• **Work to be completed**
Starting at the line that has "Definition pending th" and stopping after the line that has "responders id (th_get_record_from_peer", reproduce the listing below exactly; omit everything else.

• **Records for this exercise**

(* ===== verification/TaskHandlerProps.v ===== *)
(** * Properties of the client's task handler

    Every task handed to the driver is answered exactly once or still pending; a record is only
    returned when a quorum of peers gave that very record; what the answer to a finished query is;
    and the response that leaves a task pending for good. *)

From stdpp Require Import base gmap countable strings list.
From Stdlib Require Import ZArith Lia.
From S2P Require Import Prelude Text Protocol RecordCache RecordStore RecordStoreProps MerkleTree MerkleTreeProps.
From S2P Require Import Payments PaymentsProps Messages Driver TaskHandler.

(** ** Responders of a map *)

Section values.
Context {A : Type} (f : A → Responder).
Implicit Types m : gmap Z A.

Definition responders m : list Responder := f <$> (map_to_list m).*2.

Lemma responders_insert m i x : m !! i = None → responders (<[i := x]> m) ≡ₚ f x :: responders m.
Proof. intros Hi. unfold responders. by rewrite map_to_list_insert. Qed.

Lemma responders_delete m i x : m !! i = Some x → responders m ≡ₚ f x :: responders (delete i m).
Proof. intros Hi. unfold responders. by rewrite <- (map_to_list_delete m i x Hi). Qed.
End values.

Section conservation.
Context `{Bls, Libp2pIdentity, Digests, !Serde QuotingMetrics, HashOrder, Kad, Hex, XorNameLib, !ErrorText}.
Implicit Types th : TaskHandler.

(** The responders still waiting. *)
Definition pending th : list Responder :=
  responders id (th_closest_peers th) ++ responders id (th_put_record_kad th) ++
  responders fst (th_put_record_req th) ++ responders (λ x, x.1.1) (th_get_cost th) ++
  responders fst (th_get_record th) ++ responders id (th_get_version th) ++
  responders id (th_get_record_from_peer th) ++ responders id (th_get_storage_proofs_from_peer th) ++
  responders id (th_get_closest_peers_from_peer th) ++ responders id (th_get_merkle_candidate_quote th).

(** Whoever is no longer waiting was sent an answer, and nobody else. *)
Definition conserves {T} th (u : Update T) : Prop := pending th ≡ₚ u.1.2.*1 ++ pending u.1.1.

Lemma conserves_same {T} th (r : result T TaskHandlerError) : conserves th (th, [], r).
Proof. unfold conserves. reflexivity. Qed.

Ltac deleted :=
  match goal with
  | E : ?m !! ?i = Some ?x |- context [responders ?f ?m] => rewrite (responders_delete f m i x E)
  end.

Ltac conserve := unfold conserves, send_then, unknown, pending; simpl; try deleted; simpl; solve_Permutation.

Lemma update_closest_peers_conserves alive i res th : conserves th (update_closest_peers alive i res th).
Proof. unfold update_closest_peers. case_match eqn:E; [|apply conserves_same]. conserve. Qed.

Lemma update_put_record_kad_conserves alive i res th : conserves th (update_put_record_kad alive i res th).
Proof. unfold update_put_record_kad. case_match eqn:E; [|apply conserves_same]. conserve. Qed.

Lemma send_get_record_result_conserves alive i th : conserves th (send_get_record_result alive i th).
Proof.
  unfold send_get_record_result, take_get_record. destruct (th_get_record th !! i) as [[resp q]|] eqn:E; [|apply conserves_same]. conserve.
Qed.

Lemma update_get_record_conserves alive i res th : conserves th (update_get_record alive i res th).
Proof.
  unfold update_get_record. cbv zeta. destruct res as [peer record| | | |].
  - set (th1 := with_kad _ _ _ _ _). change (th_get_record th1) with (th_get_record th).
    assert (∀ {T} (u : Update T), conserves th1 u → conserves th u) as Hp by done.
    destruct (th_get_record th !! i) as [[resp q]|]; [|apply Hp, conserves_same].
    destruct (get_max_content_holders_count _) as [n|]; [|apply Hp, conserves_same].
    destruct (_ <=? n)%nat; [|apply Hp, conserves_same]. apply Hp.
    pose proof (send_get_record_result_conserves alive i th1) as Hc. unfold conserves in *.
    by destruct (send_get_record_result alive i th1) as [[? ?] [|]].
  - pose proof (send_get_record_result_conserves alive i th) as Hc. unfold conserves in *.
    by destruct (send_get_record_result alive i th) as [[? ?] [|]].
  - unfold take_get_record. destruct (th_get_record th !! i) as [[resp q]|] eqn:E; [|apply conserves_same]. conserve.
  - unfold take_get_record. destruct (th_get_record th !! i) as [[resp q]|] eqn:E; [|apply conserves_same]. conserve.
  - unfold take_get_record. destruct (th_get_record th !! i) as [[resp q]|] eqn:E; [|apply conserves_same]. conserve.
Qed.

• **Written response**
Definition pending th : list Responder :=
  responders id (th_closest_peers th) ++ responders id (th_put_record_kad th) ++
  responders fst (th_put_record_req th) ++ responders (λ x, x.1.1) (th_get_cost th) ++
  responders fst (th_get_record th) ++ responders id (th_get_version th) ++
  responders id (th_get_record_from_peer th) ++ responders id (th_get_storage_proofs_from_peer th) ++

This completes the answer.